Positives of this system were — and still are — a relatively accessible price and ease of installation. Some critics argued that measuring power on one leg wasn’t as accurate as measuring total power output.
Even with the introduction of the Power LR, Stages stands by its original position that measuring a single leg’s power is a perfectly legitimate way to train.
In multi-year testing of the dual-sided meter, Stages found that riders can be imbalanced left/right when going very easy (less than 100 watts), but after they start doing an earnest effort the balance starts tracking much closer to 50/50 Courtesy Stages
“Stages Power LR expands our line and keeps us on the path of our original goal of providing power for every rider,” said Matt Pacocha, Stages Cycling marketing director. “While we don’t think every rider needs this meter, those recovering from injury and those looking for independent left-right accuracy will not find a better tool. We’re also very proud of how proven this product is already; Team Sky has already won two Tours on Stages Power LR.”
Team Sky had been using a different right-crank configuration of the LR meter than the one that will be for sale.

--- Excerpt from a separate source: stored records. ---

Lemma assoc_set_assoc k k' x fields :
  assoc k (Client.set_assoc k' x fields) =
  if String.eqb k k' then x else assoc k fields.
Proof.
  induction fields as [|[k0 v] fields IH]; simpl.
  - by destruct (String.eqb k k').
  - destruct (String.eqb k' k0) eqn:E0; simpl.
    + apply String.eqb_eq in E0. subst k0.
      by destruct (String.eqb k k').
    + destruct (String.eqb k k0) eqn:E1; [|exact IH].
      apply String.eqb_eq in E1. subst k0.
      destruct (String.eqb k k') eqn:E2; [|done].
      apply String.eqb_eq in E2. subst k'. by rewrite String.eqb_refl in E0.
Qed.

Lemma with_position_valid user p :
  Client.validateUser user = true → Client.validatePosition p = true →
  Client.validateUser (Client.with_position user p) = true ∧
  prop (Client.with_position user p) "id" = prop user "id".
Proof.
  intros Hu Hp. destruct (validateUser_shape user Hu) as (fields & i & -> & _ & _).
  unfold Client.validateUser in *. cbn [Client.with_position truthy prop andb] in *.
  rewrite !assoc_set_assoc. cbn [String.eqb Ascii.eqb Bool.eqb].
  split; [|done].
  destruct (assoc "id" fields); try done.
  destruct (assoc "username" fields); try done.
  apply andb_prop in Hu as [Hu _]. by rewrite Hu, Hp.
Qed.

Lemma movePeer_roster uid p l :
  Client.validatePosition p = true → roster_ok l →
  ∃ l', Client.movePeer uid p l = Some l' ∧ roster_ok l' ∧
        peer_ids l' = peer_ids l ∧ length l' = length l.
Proof.
  unfold roster_ok, peer_ids. intros Hp [Hv Hn].
  assert (∃ l', Client.movePeer uid p l = Some l' ∧
                Forall (fun user => Client.validateUser user = true) l' ∧
                (fun user => prop user "id") <$> l' =
                  (fun user => prop user "id") <$> l ∧
                length l' = length l)
    as (l' & H1 & H2 & H3 & H4).
  { clear Hn. induction Hv as [|x l Hx Hl (l' & IH1 & IH2 & IH3 & IH4)].
    - by exists [].
    - destruct (validateUser_shape x Hx) as (fields & i & -> & Hi & Ht).
      cbn [Client.movePeer]. rewrite Ht, IH1. eexists. split; [done|].
      destruct (with_position_valid (JObj fields) p Hx Hp) as [Hw Hwi].
      destruct (Client.same_string (JStr i) uid).
      + split; [by constructor|]. rewrite !fmap_cons, Hwi, IH3.
        split; [done|simpl; by rewrite IH4].
      + split; [by constructor|]. rewrite !fmap_cons, IH3.
        split; [done|simpl; by rewrite IH4]. }
  exists l'. split; [done|]. split; [split; [done|by rewrite H3]|done].
Qed.

Lemma reduce_roster_ok st e :
  roster_ok (Client.users (Client.worldState st)) →
  roster_ok (Client.users (Client.worldState (Client.reduce st e))) ∧
  Client.error (Client.reduce st e) = Client.error st.
Proof.
  intros H. destruct e as [user|userId|data|message]; cbn [Client.reduce].
  - unfold Client.userJoined.
    destruct (Client.validateUser user) eqn:Hv; [|done]. cbn [negb].
    destruct (validateUser_shape user Hv) as (fields & i & -> & Hi & Ht).
    rewrite Hi. destruct H as [Hall Hnd].
    destruct (findIndex_roster i _ Hall) as [[-> Hnot]|(n & -> & Hn)];
      cbn [Client.set_users Client.worldState Client.users Client.error];
      (split; [|done]); unfold roster_ok, peer_ids in *.
    + split; [apply Forall_app; split; [done|by constructor]|].
      rewrite fmap_app, fmap_cons, Hi.
      apply NoDup_app. split; [done|]. split; [|apply NoDup_singleton].
      intros v Hin Hv'. apply list_elem_of_singleton in Hv' as ->. by apply Hnot.
    + split; [by apply Forall_insert|].
      rewrite list_fmap_insert, Hi. by rewrite list_insert_id.
  - destruct userId as [| | | |uid| |]; try done. cbn [Client.userLeft].
    destruct (filterOthers_roster uid _ H) as (l' & -> & Hok & _). done.
  - unfold Client.userMoved. destruct (negb (truthy data)); [done|].
    destruct (prop data "userId") as [| | | |uid| |]; try done.
    destruct (Client.validatePosition (prop data "position")) eqn:Hp; [|done].
    cbn [negb].
    destruct (movePeer_roster uid _ _ Hp H) as (l' & -> & Hok & _). done.
  - unfold Client.messageReceived, Client.addMessage.
    by destruct (Client.badMessage message).
Qed.

(** X13. Starting from a roster in which every peer passes
    [validateUser] and no id occurs twice (the empty roster, for one),
    any sequence of [userJoined], [userLeft], [userMoved] and
    [messageReceived] events, whatever their payloads, leaves a roster
    with the same two properties, and never sets the store's error. *)
Theorem roster_stays_valid_and_duplicate_free
    (events : list Client.PeerEvent) (st : Client.Store) :
  roster_ok (Client.users (Client.worldState st)) →
  roster_ok (Client.users (Client.worldState (Client.reduceAll events st))) ∧
  Client.error (Client.reduceAll events st) = Client.error st.
Proof.
  unfold Client.reduceAll. revert st.
  induction events as [|e events IH]; intros st H; [done|]. cbn [foldl].
  destruct (reduce_roster_ok st e H) as [H1 E1].
  destruct (IH _ H1) as [H2 E2]. split; [done|congruence].
Qed.

Lemma roster_stays_valid_and_duplicate_free_witness :
  let events :=
    [Client.UserJoined (peer "u1" "Alice" 1);
     Client.UserJoined (peer "u2" "Bob" 2);
     Client.UserJoined (peer "u1" "Alice" 5);
     Client.UserMoved (JObj [("userId", JStr (u "u2")); ("position", xyz 7 0 0 0)]%string);
     Client.UserLeft (JStr (u "u9"));
     Client.UserJoined (JObj [("id", JStr (u "u3"))]%string)] in
  let st := Client.reduceAll events blankStore in
  roster_ok (Client.users (Client.worldState blankStore)) ∧
  roster_ok (Client.users (Client.worldState st)) ∧
  peer_ids (Client.users (Client.worldState st)) = [JStr (u "u1"); JStr (u "u2")] ∧
  Client.error st = None.
Proof.
  cbv zeta.
  assert (roster_ok (Client.users (Client.worldState blankStore))) as H0.
  { split; [constructor|]. cbn. constructor. }
  split; [exact H0|].
  match goal with
  | |- roster_ok (Client.users (Client.worldState (Client.reduceAll ?ev _))) ∧ _ =>
      destruct (roster_stays_valid_and_duplicate_free ev blankStore H0) as [W1 W2]
  end.
  split; [exact W1|]. split; [vm_compute; reflexivity|exact W2].
Defined.

Lemma filterOthers_undo i user l :
  Forall (fun x => Client.validateUser x = true) l →
  (JStr i ∉ peer_ids l) →
  prop_throw user "id" = Some (JStr i) →
  Client.filterOthers i (l ++ [user]) = Some l.
Proof.
  unfold peer_ids. intros Hv Hn Hu. induction Hv as [|x l Hx Hl IH].
  - cbn [app Client.filterOthers]. by rewrite Hu, same_string_true.
  - destruct (validateUser_shape x Hx) as (fields & xi & -> & Hi & Ht).
    rewrite fmap_cons, Hi in Hn. apply not_elem_of_cons in Hn as [Hne Hn].
    cbn [app Client.filterOthers]. rewrite Ht, (IH Hn).
    destruct (Client.same_string (JStr xi) i) eqn:Es; [|done].
    apply same_string_spec in Es. by destruct Hne.
Qed.

Lemma set_users_same st : Client.set_users (Client.users (Client.worldState st)) st = st.
Proof. destruct st as [? ? ? ? ? ? [? ? ?] ? ? ? ?]. reflexivity. Qed.

Lemma set_users_twice l1 l2 st :
  Client.set_users l2 (Client.set_users l1 st) = Client.set_users l2 st.
Proof. reflexivity. Qed.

The difference is in battery placement; the consumer version has a battery cover that is more easily accessible. Sky was training and racing on a version where the strain gauges and battery where largely covered by the chainrings.
Pacocha said that while Team Sky had initially requested a dual-sided design just to make sure they weren’t missing anything, the team has not changed any training methods by going from a one-sided to a dual meter. Like the general cycling public, about 95% of Sky riders were found to generally be very balanced left-to-right, Pacocha said.
“In our years of Sky training and racing with the LR meters, we found that the team appreciates the added resolution of a total power number, but the team has not found marginal gains for training with left/right metrics,” he said.
Riders coming back from injury have used the LR to measure progress. Sky’s Sergio Henao broke his kneecap in 2004 and used it to return to health.
Stages Power LR works like any Stages meter on ANT+ and Bluetooth Smart.
The Stages Power LR will come in this Dura-Ace 9100 and an Ultegra R8000 version Courtesy Stages
Claimed accuracy is within +/-2% when at 100w/90rpm. Like other Stages meter, the Power LR features active temperature compensation, so accuracy doesn’t change with the weather.
Claimed battery life is 175 hours from a 2032 coin battery and claimed weight is a 35g addition to the Shimano crankset.
Since the meter is Bluetooth, its firmware can be updated with the Stages Link app.
The Dash computer is now $299 / £279 and it rates the execution of your workouts in addition to walking you through them, one interval at a time Courtesy Stages
In related news, Stages just dropped the price of its relatively new Dash GPS computer to $299 / £279. The Dash’s selling points are a user-configurable screen, integration with the Stages Link power-based training software and a Bluetooth/ANT+ connection for meters and other sensors.
The new Dash firmware also provides a compliance score for workouts, rating your overall workout and each interval on a scale of 1-10, in terms of how closely you were able to follow what was prescribed.
The workouts also now auto-advanced for intervals of 60 seconds or less, but still require a button press to advance to longer intervals. The idea is that outdoor training is done in the real world, so users should be able to control the workout around traffic and stoplights and such, instead of the computer just moving along through the workout.